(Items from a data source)
○ ○ ○ ○

(* ===== verification/SeqNum.v ===== *)
(** * Sequence number servers: sockets/is_seqnum*, pipes/fifo_seqnum*

    Three servers hand out ranges of consecutive numbers.  The socket servers
    read a request line and answer with a decimal line; the FIFO server reads
    and writes binary structures.  The socket programs are written against the
    interface [LineReader], what sockets/read_line.c promises them, and
    [readLine] is its instance. *)

From S2P Require Import Prelude Sys LibErrors GetNum StreamIO Sockets.

Definition INT_LEN : nat := 30.
Definition SIGPIPE : Z := 13.
Definition SA_RESTART : Z := 0x10000000.
Definition AI_NUMERICSERV : Z := 0x400.
Definition BACKLOG : Z := 50.
Definition IS_ADDR_STR_LEN : nat := 4096.
Definition ADDRSTRLEN : nat := 1067.

(** ** What a line reader promises *)

Definition reads_only (fd : Z) (k : history) : Prop :=
  Forall (fun e => exists n r, e = Ev (Read fd n) r) k.

(** Nothing but reads from [fd]; the text is the beginning of the line that was
    consumed and leaves room for a null byte; the value is its length, or -1. *)
Definition line_spec (fd n : Z) (o : outcome (list ascii * Z)) (k : history) : Prop :=
  reads_only fd k /\
  match o with
  | Done (b, r) =>
      b = take (Z.to_nat (n - 1)) (input fd k) /\
      (r = Z.of_nat (length b) /\ (complete (input fd k) \/ NL ∉ input fd k /\ at_eof fd k) \/
       r = -1)
  | Stop st => st = OutOfFuel
  end.

Class LineReader := {
  line_read : nat -> Z -> Z -> prog (list ascii * Z);
  line_read_ok : forall fuel fd n h, 0 < n ->
    wp posix (line_read fuel fd n) (since h (line_spec fd n)) h
}.

Lemma readLine_reads_only fuel fd n buf h :
  wp posix (readLine_loop fuel fd n buf) (since h (fun _ k => reads_only fd k)) h.
Proof.
  revert buf h. induction fuel as [|fuel IH]; intros buf h; cbn [readLine_loop].
  { apply since_here. constructor. }
  wp_sys r Hr.
  assert (reads_only fd [Ev (Read fd 1) r]) as H1 by (constructor; [eauto|constructor]).
  assert (forall b, wp posix (readLine_loop fuel fd n b)
    (since h (fun _ k => reads_only fd k)) (Ev (Read fd 1) r :: h)) as Hstep.
  { intros b. eapply wp_since_step; [|apply IH]. intros o k Hk. by apply Forall_app. }
  destruct r as [[|c d]|e].
  - destruct (_ =? 0); by eexists [_].
  - destruct (Ascii.eqb c NL); [by eexists [_]|apply Hstep].
  - destruct (e =? EINTR); [apply Hstep|by eexists [_]].
Qed.

Lemma readLine_line_spec fuel fd n h :
  0 < n -> wp posix (readLine fuel fd false n) (since h (line_spec fd n)) h.
Proof.
  intros Hn. unfold readLine. destruct (Z.leb_spec n 0) as [|_]; [lia|]. cbn [orb].
  pose proof (wp_readLine_loop fuel fd n [] h Hn (not_elem_of_nil _)) as Hl.
  rewrite take_nil in Hl.
  eapply wp_mono; [|apply (wp_conj _ _ _ _ _ Hl (readLine_reads_only fuel fd n [] h))].
  intros o h' [(k & -> & Hk) (k' & Hk' & Hro)]. apply app_inv_tail in Hk' as <-.
  exists k. split; [done|]. split; [done|]. destruct o as [[b r]|[]]; try done.
  simpl in Hk. destruct Hk as [-> [?|(-> & _)]]; split; auto.
Qed.

#[export] Instance readLine_reader : LineReader := {|
  line_read := fun fuel fd n => readLine fuel fd false n;
  line_read_ok := readLine_line_spec
|}.

(** ** The socket servers and clients *)

Section SeqNum.
Context {T : ErrText} {L : LineReader}.

(** One iteration of the server loop: accept a client, answer it; the result is
    the next sequence number (a uint32_t).  [addrText] is how the server prints
    the client's address. *)
Definition serveClient (fuel : nat) (addrText : list ascii -> prog (list ascii)) (lfd seqNum : Z) :
    prog Z :=
  a <- sys (Accept lfd) ;;
  match a with
  | Err e => errMsg e ($"accept") ;;; Ret seqNum
  | Ok (cfd, claddr) =>
      addrStr <- addrText claddr ;;
      print Stdout ($"Connection from " ++ addrStr ++ [NL]) ;;;
      '(reqLenStr, r) <- line_read fuel cfd (Z.of_nat INT_LEN) ;;
      if r <=? 0 then sys (Close cfd) ;;; Ret seqNum
      else
        let reqLen := atoi (cstring_of reqLenStr) in
        if reqLen <=? 0 then sys (Close cfd) ;;; Ret seqNum
        else
          let seqNumStr := snprintf INT_LEN (dec (int_of seqNum) ++ [NL]) in
          w <- sys (Write cfd seqNumStr) ;;
          (if match w with Ok k => k =? strlen seqNumStr | Err _ => false end
           then Ret tt else print Stderr ($"Error on write")) ;;;
          let seqNum := wrapu 32 (seqNum + reqLen) in
          c <- sys (Close cfd) ;;
          match c with Err e => errMsg e ($"close") | Ok _ => Ret tt end ;;;
          Ret seqNum
  end.

Fixpoint serveLoop (n fuel : nat) (addrText : list ascii -> prog (list ascii)) (lfd seqNum : Z) :
    prog unit :=
  match n with
  | O => Halt OutOfFuel
  | S n' => seqNum' <- serveClient fuel addrText lfd seqNum ;; serveLoop n' fuel addrText lfd seqNum'
  end.

Definition sv_start (argv : list (list ascii)) : prog Z :=
  let arg := argv !! 1%nat in
  match arg with
  | Some a =>
      if strcmp_eq a ($"--help")
      then usageErr (default [] (argv !! 0%nat) ++ $" [init-seq-num]" ++ [NL])
      else v <- getInt (Some a) 0 (Some ($"init-seq-num")) ;; Ret (wrapu 32 v)
  | None => Ret 0
  end.

Definition ignore_sigpipe : prog unit :=
  r <- sys (Sigaction SIGPIPE (Sigact SIG_IGN [] SA_RESTART)) ;;
  match r with Err e => errExit e ($"signal") | Ok _ => Ret tt end.

(** is_seqnum_v2_sv.c *)
Definition seqnum_v2_sv_main (n fuel : nat) (argv : list (list ascii)) : prog unit :=
  seqNum <- sv_start argv ;;
  ignore_sigpipe ;;;
  '(lfd, addrlen) <- inetListen ($"50000") 5 true ;;
  if lfd =? -1 then fatal ($"inetListen() failed")
  else
    ok <- sys (Alloc (default 0 addrlen)) ;;
    if ok : bool
    then serveLoop n fuel (fun a => inetAddressStr a IS_ADDR_STR_LEN) lfd seqNum
    else errExit ENOMEM ($"malloc").

(** is_seqnum_sv.c: the same service with its own socket set-up. *)
Fixpoint sv_bindFirst (l : list addrinfo) : prog (option Z) :=
  match l with
  | [] => Ret None
  | rp :: l' =>
      s <- sys (Socket (ai_family rp) (ai_socktype rp) (ai_protocol rp)) ;;
      match s with
      | Err _ => sv_bindFirst l'
      | Ok lfd =>
          o <- sys (Setsockopt_reuseaddr lfd 1) ;;
          match o with
          | Err e => errExit e ($"setsockopt")
          | Ok _ =>
              b <- sys (Bind lfd (ai_addr rp) (ai_addrlen rp)) ;;
              match b with
              | Ok _ => Ret (Some lfd)
              | Err _ => sys (Close lfd) ;;; sv_bindFirst l'
              end
          end
      end
  end.

Definition addrText_v1 (claddr : list ascii) : prog (list ascii) :=
  r <- sys (Getnameinfo claddr 0) ;;
  Ret (match r with
       | Some (host, service) => snprintf ADDRSTRLEN ($"(" ++ host ++ $", " ++ service ++ $")")
       | None => snprintf ADDRSTRLEN ($"(?UNKNOWN?)")
       end).

(** [errno] is the value that getaddrinfo() leaves behind. *)
Definition seqnum_sv_main (n fuel : nat) (errno : Z) (argv : list (list ascii)) : prog unit :=
  seqNum <- sv_start argv ;;
  ignore_sigpipe ;;;
  g <- sys (Getaddrinfo None ($"50000")
              (Hints (Z.lor AI_PASSIVE AI_NUMERICSERV) AF_UNSPEC SOCK_STREAM)) ;;
  match g with
  | inl _ => errExit errno ($"getaddrinfo")
  | inr result =>
      b <- sv_bindFirst result ;;
      match b with
      | None => fatal ($"Could not bind socket to any address")
      | Some lfd =>
          l <- sys (Listen lfd BACKLOG) ;;
          match l with
          | Err e => errExit e ($"listen")
          | Ok _ => sys (Freeaddrinfo result) ;;; serveLoop n fuel addrText_v1 lfd seqNum
          end
      end
  end.

(** What both clients do with the connected socket. *)
Definition cl_talk (fuel : nat) (errno : Z) (argv : list (list ascii)) (cfd : Z) : prog unit :=
  let reqLenStr := match argv !! 2%nat with Some a => a | None => $"1" end in
  w <- sys (Write cfd reqLenStr) ;;
  if match w with Ok k => k =? strlen reqLenStr | Err _ => false end then
    w2 <- sys (Write cfd [NL]) ;;
    if match w2 with Ok k => k =? 1 | Err _ => false end then
      '(seqNumStr, numRead) <- line_read fuel cfd (Z.of_nat INT_LEN) ;;
      if numRead =? -1 then errExit errno ($"readLine")
      else if numRead =? 0 then fatal ($"Unexpected EOF from server")
      else
        print Stdout ($"Sequence number: " ++ cstring_of seqNumStr) ;;;
        Halt (Exit EXIT_SUCCESS)
    else fatal ($"Partial/failed write (newline)")
  else fatal ($"Partial/failed write (reqLenStr)").

Definition cl_usage {A} (argv : list (list ascii)) : prog A :=
  usageErr (default [] (argv !! 0%nat) ++ $" server-host [sequence-len]" ++ [NL]).

Definition seqnum_v2_cl_main (fuel : nat) (errno : Z) (argv : list (list ascii)) : prog unit :=
  match argv !! 1%nat with
  | None => cl_usage argv
  | Some host =>
      if strcmp_eq host ($"--help") then cl_usage argv
      else
        cfd <- inetConnect (Some host) ($"50000") SOCK_STREAM ;;
        if cfd =? -1 then fatal ($"inetConnect() failed")
        else cl_talk fuel errno argv cfd
  end.

Definition seqnum_cl_main (fuel : nat) (errno : Z) (argv : list (list ascii)) : prog unit :=
  match argv !! 1%nat with
  | None => cl_usage argv
  | Some host =>
      if strcmp_eq host ($"--help") then cl_usage argv
      else
        g <- sys (Getaddrinfo (Some host) ($"50000")
                    (Hints AI_NUMERICSERV AF_UNSPEC SOCK_STREAM)) ;;
        match g with
        | inl _ => errExit errno ($"getaddrinfo")
        | inr result =>
            cfd <- connectFirst result ;;
            if cfd =? -1 then fatal ($"Could not connect socket to any address")
            else sys (Freeaddrinfo result) ;;; cl_talk fuel errno argv cfd
        end
  end.

(** ** The FIFO server and client *)

Definition O_RDONLY : Z := 0.
Definition O_WRONLY : Z := 1.
Definition FIFO_MODE : Z := 400.
Definition SERVER_FIFO : list ascii := $"/tmp/seqnum_sv".
Definition CLIENT_FIFO_NAME_LEN : nat := 39.

Record request := Request { req_pid : Z; req_seqLen : Z }.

○ ○ ○ ○

### TASK OBJECTIVE
Out of the entries above, write out only the lines between the line holding "if r <=? 0 then" and the line holding "c <- sys (Close cfd) ;;", inclusive, each exactly as given.

### FINISHED EXERCISE
      if r <=? 0 then sys (Close cfd) ;;; Ret seqNum
      else
        let reqLen := atoi (cstring_of reqLenStr) in
        if reqLen <=? 0 then sys (Close cfd) ;;; Ret seqNum
        else
          let seqNumStr := snprintf INT_LEN (dec (int_of seqNum) ++ [NL]) in
          w <- sys (Write cfd seqNumStr) ;;
          (if match w with Ok k => k =? strlen seqNumStr | Err _ => false end
           then Ret tt else print Stderr ($"Error on write")) ;;;
          let seqNum := wrapu 32 (seqNum + reqLen) in
          c <- sys (Close cfd) ;;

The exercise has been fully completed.